| EXERCISE DIRECTIONS |
Take the material below and output exactly the run of lines from the one containing "apply gd_render_row_len." down to the one containing "cell_bottom, cell_top, rpad, len in *.", with both included.

"""

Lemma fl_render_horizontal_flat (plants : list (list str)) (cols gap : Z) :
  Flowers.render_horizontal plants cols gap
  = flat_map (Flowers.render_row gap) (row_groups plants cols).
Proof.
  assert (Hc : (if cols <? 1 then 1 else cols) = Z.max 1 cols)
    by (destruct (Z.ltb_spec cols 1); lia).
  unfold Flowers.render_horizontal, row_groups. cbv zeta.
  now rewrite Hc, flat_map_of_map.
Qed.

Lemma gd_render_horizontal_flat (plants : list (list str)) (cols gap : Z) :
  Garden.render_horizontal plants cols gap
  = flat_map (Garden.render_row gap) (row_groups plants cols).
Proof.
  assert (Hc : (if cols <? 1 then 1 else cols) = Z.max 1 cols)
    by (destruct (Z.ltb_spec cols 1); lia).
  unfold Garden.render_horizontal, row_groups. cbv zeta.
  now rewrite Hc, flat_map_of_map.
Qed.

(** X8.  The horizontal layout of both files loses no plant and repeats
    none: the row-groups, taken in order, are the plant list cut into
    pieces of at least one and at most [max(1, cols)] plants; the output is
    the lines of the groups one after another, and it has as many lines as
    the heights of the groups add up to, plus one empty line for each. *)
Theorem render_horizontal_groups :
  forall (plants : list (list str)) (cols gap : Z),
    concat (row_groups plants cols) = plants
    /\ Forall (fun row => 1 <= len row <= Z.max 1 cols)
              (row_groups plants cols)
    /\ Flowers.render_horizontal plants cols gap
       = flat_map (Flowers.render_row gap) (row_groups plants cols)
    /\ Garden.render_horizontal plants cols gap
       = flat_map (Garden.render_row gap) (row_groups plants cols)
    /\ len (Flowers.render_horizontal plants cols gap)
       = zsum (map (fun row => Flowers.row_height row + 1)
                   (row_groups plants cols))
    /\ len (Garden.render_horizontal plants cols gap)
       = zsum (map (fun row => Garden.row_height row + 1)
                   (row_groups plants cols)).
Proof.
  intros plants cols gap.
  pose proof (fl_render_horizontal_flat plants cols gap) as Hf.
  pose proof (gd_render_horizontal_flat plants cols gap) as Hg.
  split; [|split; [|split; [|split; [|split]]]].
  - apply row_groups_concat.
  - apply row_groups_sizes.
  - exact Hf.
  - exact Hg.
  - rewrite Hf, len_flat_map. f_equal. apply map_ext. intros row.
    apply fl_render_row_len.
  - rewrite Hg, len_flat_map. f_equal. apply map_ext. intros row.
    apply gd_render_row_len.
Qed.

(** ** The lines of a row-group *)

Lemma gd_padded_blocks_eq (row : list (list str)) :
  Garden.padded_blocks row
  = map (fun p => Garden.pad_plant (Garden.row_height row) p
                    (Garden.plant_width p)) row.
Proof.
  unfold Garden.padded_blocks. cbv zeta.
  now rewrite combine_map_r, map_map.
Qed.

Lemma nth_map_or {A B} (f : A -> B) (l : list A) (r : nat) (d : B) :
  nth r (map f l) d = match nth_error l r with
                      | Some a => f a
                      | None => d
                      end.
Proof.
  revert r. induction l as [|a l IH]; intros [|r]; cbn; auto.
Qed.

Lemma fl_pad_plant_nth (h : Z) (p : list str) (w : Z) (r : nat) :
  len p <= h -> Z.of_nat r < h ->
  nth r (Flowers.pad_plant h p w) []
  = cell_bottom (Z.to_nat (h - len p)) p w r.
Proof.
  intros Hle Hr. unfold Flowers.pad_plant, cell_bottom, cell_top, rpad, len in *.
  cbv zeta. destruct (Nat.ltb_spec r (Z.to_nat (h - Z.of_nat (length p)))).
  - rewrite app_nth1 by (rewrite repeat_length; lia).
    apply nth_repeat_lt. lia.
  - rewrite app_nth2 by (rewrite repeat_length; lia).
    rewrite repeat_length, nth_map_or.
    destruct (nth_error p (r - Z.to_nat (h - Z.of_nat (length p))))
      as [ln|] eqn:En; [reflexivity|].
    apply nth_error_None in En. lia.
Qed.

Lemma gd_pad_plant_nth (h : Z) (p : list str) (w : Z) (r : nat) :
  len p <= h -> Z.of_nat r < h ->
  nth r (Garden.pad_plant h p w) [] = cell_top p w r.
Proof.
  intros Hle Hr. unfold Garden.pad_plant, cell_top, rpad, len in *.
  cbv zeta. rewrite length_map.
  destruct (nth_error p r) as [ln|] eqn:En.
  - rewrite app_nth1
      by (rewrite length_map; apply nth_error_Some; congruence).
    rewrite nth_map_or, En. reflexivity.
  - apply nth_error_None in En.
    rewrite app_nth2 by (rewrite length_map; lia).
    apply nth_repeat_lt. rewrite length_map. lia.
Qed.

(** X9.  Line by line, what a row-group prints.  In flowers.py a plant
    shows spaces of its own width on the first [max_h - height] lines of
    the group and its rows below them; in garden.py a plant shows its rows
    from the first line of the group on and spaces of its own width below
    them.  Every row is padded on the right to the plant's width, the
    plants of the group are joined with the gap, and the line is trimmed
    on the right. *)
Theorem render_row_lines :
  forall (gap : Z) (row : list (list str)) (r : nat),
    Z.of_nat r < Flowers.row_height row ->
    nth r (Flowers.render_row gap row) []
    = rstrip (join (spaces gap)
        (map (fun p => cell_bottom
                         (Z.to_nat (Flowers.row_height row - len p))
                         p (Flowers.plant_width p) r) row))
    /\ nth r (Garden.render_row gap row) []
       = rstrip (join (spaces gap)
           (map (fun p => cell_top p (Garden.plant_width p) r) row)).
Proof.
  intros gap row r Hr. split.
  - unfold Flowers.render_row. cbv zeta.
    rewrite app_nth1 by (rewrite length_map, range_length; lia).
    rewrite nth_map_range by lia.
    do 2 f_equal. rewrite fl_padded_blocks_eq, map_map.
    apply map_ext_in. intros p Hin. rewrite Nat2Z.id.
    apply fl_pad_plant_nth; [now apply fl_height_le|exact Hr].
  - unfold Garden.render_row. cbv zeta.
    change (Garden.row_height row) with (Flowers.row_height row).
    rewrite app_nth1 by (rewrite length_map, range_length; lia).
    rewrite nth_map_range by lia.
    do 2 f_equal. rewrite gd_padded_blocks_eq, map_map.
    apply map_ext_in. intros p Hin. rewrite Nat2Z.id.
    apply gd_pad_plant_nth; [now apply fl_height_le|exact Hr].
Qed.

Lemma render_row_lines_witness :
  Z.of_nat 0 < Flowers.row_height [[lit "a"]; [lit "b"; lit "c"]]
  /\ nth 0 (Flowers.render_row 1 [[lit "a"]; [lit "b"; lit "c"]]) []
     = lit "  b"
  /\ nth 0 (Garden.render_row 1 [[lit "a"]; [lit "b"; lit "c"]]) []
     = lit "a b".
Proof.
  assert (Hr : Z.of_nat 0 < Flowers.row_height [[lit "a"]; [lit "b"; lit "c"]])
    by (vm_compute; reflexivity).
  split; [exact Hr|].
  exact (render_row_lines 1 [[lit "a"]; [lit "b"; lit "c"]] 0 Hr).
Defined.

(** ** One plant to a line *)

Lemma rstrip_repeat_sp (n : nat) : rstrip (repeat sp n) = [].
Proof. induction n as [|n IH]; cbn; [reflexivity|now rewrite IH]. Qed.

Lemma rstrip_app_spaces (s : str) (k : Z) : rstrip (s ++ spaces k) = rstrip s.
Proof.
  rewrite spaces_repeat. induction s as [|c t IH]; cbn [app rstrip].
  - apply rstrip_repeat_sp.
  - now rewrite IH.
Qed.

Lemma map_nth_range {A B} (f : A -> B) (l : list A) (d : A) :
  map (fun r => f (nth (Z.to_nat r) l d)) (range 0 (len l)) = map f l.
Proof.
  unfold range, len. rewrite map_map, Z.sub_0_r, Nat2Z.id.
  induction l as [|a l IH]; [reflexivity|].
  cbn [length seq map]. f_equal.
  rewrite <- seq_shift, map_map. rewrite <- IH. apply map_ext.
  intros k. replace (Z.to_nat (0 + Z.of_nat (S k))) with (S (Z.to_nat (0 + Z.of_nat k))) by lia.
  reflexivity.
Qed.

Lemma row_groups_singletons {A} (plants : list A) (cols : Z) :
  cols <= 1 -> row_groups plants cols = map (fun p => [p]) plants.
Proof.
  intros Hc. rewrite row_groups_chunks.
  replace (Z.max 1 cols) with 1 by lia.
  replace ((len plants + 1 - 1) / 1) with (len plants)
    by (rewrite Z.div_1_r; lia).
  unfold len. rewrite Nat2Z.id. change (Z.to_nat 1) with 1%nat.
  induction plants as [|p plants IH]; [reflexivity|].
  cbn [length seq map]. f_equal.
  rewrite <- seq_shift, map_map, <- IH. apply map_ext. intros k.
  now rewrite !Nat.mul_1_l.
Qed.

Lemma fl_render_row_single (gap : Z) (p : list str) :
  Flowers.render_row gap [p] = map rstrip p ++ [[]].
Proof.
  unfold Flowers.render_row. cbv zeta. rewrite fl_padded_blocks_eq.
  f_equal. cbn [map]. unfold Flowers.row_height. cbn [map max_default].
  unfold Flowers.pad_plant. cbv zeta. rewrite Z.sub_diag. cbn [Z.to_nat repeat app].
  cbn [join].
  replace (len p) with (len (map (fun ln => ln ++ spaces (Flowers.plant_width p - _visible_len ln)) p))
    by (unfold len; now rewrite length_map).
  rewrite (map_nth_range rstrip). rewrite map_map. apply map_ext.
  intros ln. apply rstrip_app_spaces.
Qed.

"""

| PROBLEM SOLUTION |
    apply gd_render_row_len.
Qed.

(** ** The lines of a row-group *)

Lemma gd_padded_blocks_eq (row : list (list str)) :
  Garden.padded_blocks row
  = map (fun p => Garden.pad_plant (Garden.row_height row) p
                    (Garden.plant_width p)) row.
Proof.
  unfold Garden.padded_blocks. cbv zeta.
  now rewrite combine_map_r, map_map.
Qed.

Lemma nth_map_or {A B} (f : A -> B) (l : list A) (r : nat) (d : B) :
  nth r (map f l) d = match nth_error l r with
                      | Some a => f a
                      | None => d
                      end.
Proof.
  revert r. induction l as [|a l IH]; intros [|r]; cbn; auto.
Qed.

Lemma fl_pad_plant_nth (h : Z) (p : list str) (w : Z) (r : nat) :
  len p <= h -> Z.of_nat r < h ->
  nth r (Flowers.pad_plant h p w) []
  = cell_bottom (Z.to_nat (h - len p)) p w r.
Proof.
  intros Hle Hr. unfold Flowers.pad_plant, cell_bottom, cell_top, rpad, len in *.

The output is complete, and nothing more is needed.